MSF-DataItem12 AC-DataItem12 RT-DataItem12 PC-DataItem12

Top model
• Pick the top important predictors from the full set of the predictors to build the model (top 100, 90, 80, 70, 60, 50, 40, 30, 25, 20, 15, 10)
Observation and analysis
• The fail error rate is still high (> 30%)
• No all the runs fail at the same time
• Fail:Success = 19:81 (too few fail cases to build a good model)

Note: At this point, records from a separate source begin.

(* ===== verification/Programs.v ===== *)
(** The first two user programs: user/src/init.c and user/src/getty.c, on the C
    library (LibcStream).  Their string literals and arrays lie at fixed addresses of
    the image; the endless loop at the end of init stops the computation. *)
From S2P Require Import Prelude LibcString LibcNum LibcFmt LibcStream.

Definition TIOCSCTTY : Z := 21518.

(** * The images *)

(** The codes of a literal. *)
Definition codes (s : string) : list Z := map (fun a => Z.of_nat (Ascii.nat_of_ascii a)) (String.list_ascii_of_string s).

(** Literals of init: the first message, the second one, the path, the numbers. *)
Definition s_booting : Z := 65536.
Definition s_launching : Z := 65568.
Definition s_getty : Z := 65632.
Definition s_num (i : nat) : Z := 65648 + 2 * Z.of_nat i.
(** Its frame: [getty_argv], the arguments and the buffer of [printf]. *)
Definition getty_argv : Z := 131072.
Definition printf_args : Z := 131088.
Definition printf_buf : Z := 131104.
Definition init_image : ram :=
  write_bytes s_booting (codes "init: booting" ++ [10; 0]) (write_bytes s_launching (codes "init: launching getty on tty%d" ++ [10; 0])
    (write_bytes s_getty (codes "/getty.elf" ++ [0]) (write_bytes (s_num 0) [48; 0; 49; 0; 50; 0; 51; 0] ∅))).

(** Literals of getty. *)
Definition s_login : Z := 65536.
Definition s_lua : Z := 65568.
Definition lua_argv : Z := 131072.
Definition getty_image : ram := write_bytes s_login (codes "tty%d login: " ++ [10; 0]) (write_bytes s_lua (codes "/lua.elf" ++ [0]) ∅).

Section Programs.
Context {K : Type} `{Sys K} (unset : Z) (pf pg : Z -> Z -> Z -> Z -> Z -> M ram Z) (fuel : nat).
Abbreviation PM := (M (proc K)).

(** * init.c *)

Definition spawn_background (path tty argv : Z) : PM unit :=
  pid ← fork unset;
  if negb (pid =? 0) then mret tt
  else
    (if 0 <=? tty then ioctl unset 0 TIOCSCTTY (u32 tty) ;; mret tt else mret tt) ;;
    child ← execv unset fuel path argv;
    exit unset (if 0 <=? child then 0 else 1).

(** One turn of the loop in [main], which makes [TTY_COUNT] of them. *)
Definition launch (i : nat) : PM unit :=
  on_ram (modify (fun m => st32 (getty_argv + 8) 0 (st32 (getty_argv + 4) (s_num i) (st32 getty_argv s_getty m)))) ;;
  on_ram (modify (st32 printf_args (Z.of_nat i + 1))) ;;
  printf unset pf pg fuel printf_buf s_launching printf_args ;;
  spawn_background s_getty (Z.of_nat i) getty_argv.
Definition init_main : PM unit :=
  printf unset pf pg fuel printf_buf s_booting printf_args ;;
  launch 0 ;; launch 1 ;; launch 2 ;; launch 3 ;;
  halt.

(** * getty.c *)

(** [argv] is the argument vector the kernel made. *)
Definition getty_main (argc argv : Z) : PM Z :=
  tty ← (if 1 <? argc then on_ram (a ← gets (fun m => ld32 m (u32 (argv + 4))); atoi fuel a) else mret 0);
  on_ram (modify (st32 printf_args (u32 (tty + 1)))) ;;
  printf unset pf pg fuel printf_buf s_login printf_args ;;
  on_ram (modify (fun m => st32 (lua_argv + 4) 0 (st32 lua_argv s_lua m))) ;;
  ioctl unset 0 TIOCSCTTY (u32 tty) ;;
  execv unset fuel s_lua lua_argv ;;
  mret 0.
End Programs.

(** * What they ask the kernel for *)

(** A kernel that notes the calls, and on which fork answers as it is told: [true]
    for the child.  A successful exec and exit do not return. *)
Inductive event := EWrite (fd : Z) (text : list Z) | EFork (pid : Z) | EIoctl (fd request arg : Z) | EExec (path : list Z) (argv : list (list Z)) | EExit (code : Z).
Record watched := mkWatched { forks : list bool; next_pid : Z; can_exec : bool; trace : list event }.

Fixpoint string_at (n : nat) (a : Z) (m : ram) : list Z :=
  match n with O => [] | S n' => if ld8 m a =? 0 then [] else ld8 m a :: string_at n' (a + 1) m end.
Fixpoint strings_at (n : nat) (a : Z) (m : ram) : list (list Z) :=
  match n with O => [] | S n' => string_at 64 (ld32 m a) m :: strings_at n' (a + 4) m end.
Definition note (e : event) (w : watched) : watched := mkWatched (forks w) (next_pid w) (can_exec w) (trace w ++ [e]).

#[export] Instance watched_sys : Sys watched := {|
  int80 eax ebx ecx edx _ _ '(m, w) :=
    if eax =? __NR_fork then
      match forks w with
      | child :: l => let pid := if child then 0 else next_pid w in Ret pid (m, note (EFork pid) (mkWatched l (next_pid w + 1) (can_exec w) (trace w)))
      | [] => Ret 4294967295 (m, w)
      end
    else if eax =? __NR_write then Ret edx (m, note (EWrite ebx (read_bytes_at (Z.to_nat edx) ecx m)) w)
    else if eax =? __NR_ioctl then Ret 0 (m, note (EIoctl ebx ecx edx) w)
    else if eax =? __NR_exec then
      if can_exec w then Halted (m, note (EExec (string_at 64 ebx m) (strings_at (Z.to_nat edx) ecx m)) w) else Ret 4294967295 (m, w)
    else if eax =? __NR_exit then Halted (m, note (EExit ebx) w)
    else Ret 4294967295 (m, w)
|}.
Definition boots (image : ram) (l : list bool) (ok : bool) : proc watched := mkProc image (mkWatched l 2 ok []) 0 initial_streams.
Definition events {A} (r : res (proc watched) A) : option (list event) := match r with Ret _ s | Halted s => Some (trace (p_kern s)) | NoFuel => None end.

Abbreviation no_float := (fun _ pos _ _ _ => mret pos).
Definition started (i : nat) : list event := [EWrite 1 (codes "init: launching getty on tty" ++ [49 + Z.of_nat i; 10]); EFork (2 + Z.of_nat i)].
Definition child_of (i : nat) : list event :=
  [EWrite 1 (codes "init: launching getty on tty" ++ [49 + Z.of_nat i; 10]); EFork 0; EIoctl 0 TIOCSCTTY (Z.of_nat i); EExec (codes "/getty.elf") [codes "/getty.elf"; [48 + Z.of_nat i]]].
Definition booting : event := EWrite 1 (codes "init: booting" ++ [10]).

(** Init starts one child for each of the four terminals and executes nothing itself;
    the child for terminal [i] takes that terminal and becomes getty with [i] as its
    argument. *)
Theorem init_launches : events (init_main 0 no_float no_float 64 (boots init_image [false; false; false; false] true)) = Some (booting :: flat_map started [0; 1; 2; 3]%nat)
  /\ forall i, (i < 4)%nat -> events (init_main 0 no_float no_float 64 (boots init_image (replicate i false ++ [true]) true)) = Some (booting :: flat_map started (seq 0 i) ++ child_of i).
Proof. split; [vm_compute; reflexivity|]. intros i Hi. do 4 (destruct i as [|i]; [vm_compute; reflexivity|]). lia. Qed.

(** A child whose exec fails exits with 1 and starts no terminals of its own. *)
Example init_child_fails : events (init_main 0 no_float no_float 64 (boots init_image [true] false))
  = Some [booting; EWrite 1 (codes "init: launching getty on tty" ++ [49; 10]); EFork 0; EIoctl 0 TIOCSCTTY 0; EExit 1].
Proof. vm_compute. reflexivity. Qed.

(** Getty prints its label, takes the terminal it was given and becomes Lua. *)
Theorem getty_becomes_lua i : (i < 4)%nat ->
  events (getty_main 0 no_float no_float 64 2 200 (boots (st32 204 300 (write_bytes 300 [48 + Z.of_nat i; 0] getty_image)) [] true))
  = Some [EWrite 1 (codes "tty" ++ [49 + Z.of_nat i] ++ codes " login: " ++ [10]); EIoctl 0 TIOCSCTTY (Z.of_nat i); EExec (codes "/lua.elf") [codes "/lua.elf"]].
Proof. intros Hi. do 4 (destruct i as [|i]; [vm_compute; reflexivity|]). lia. Qed.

• Some predictors are raw, while others are derived – MSF, AC, PC, RT
Improvements
• Get the last N records for a particular run
• For a set of data, randomly drop some pass data and duplicate the fail data
• Randomly pick the raw predictors then all its derived predictors
Conclusion so far
• Random selection does not achieve a good error rate
• Some predictors have a stronger prediction power
• A small set of important predictor can achieve good error rate
Future work
• Why some predictors have stronger prediction power?
• Any pattern for the important predictors?
• How many important predictors should we pick?
• How soon can we predict a fail run before it actually fails?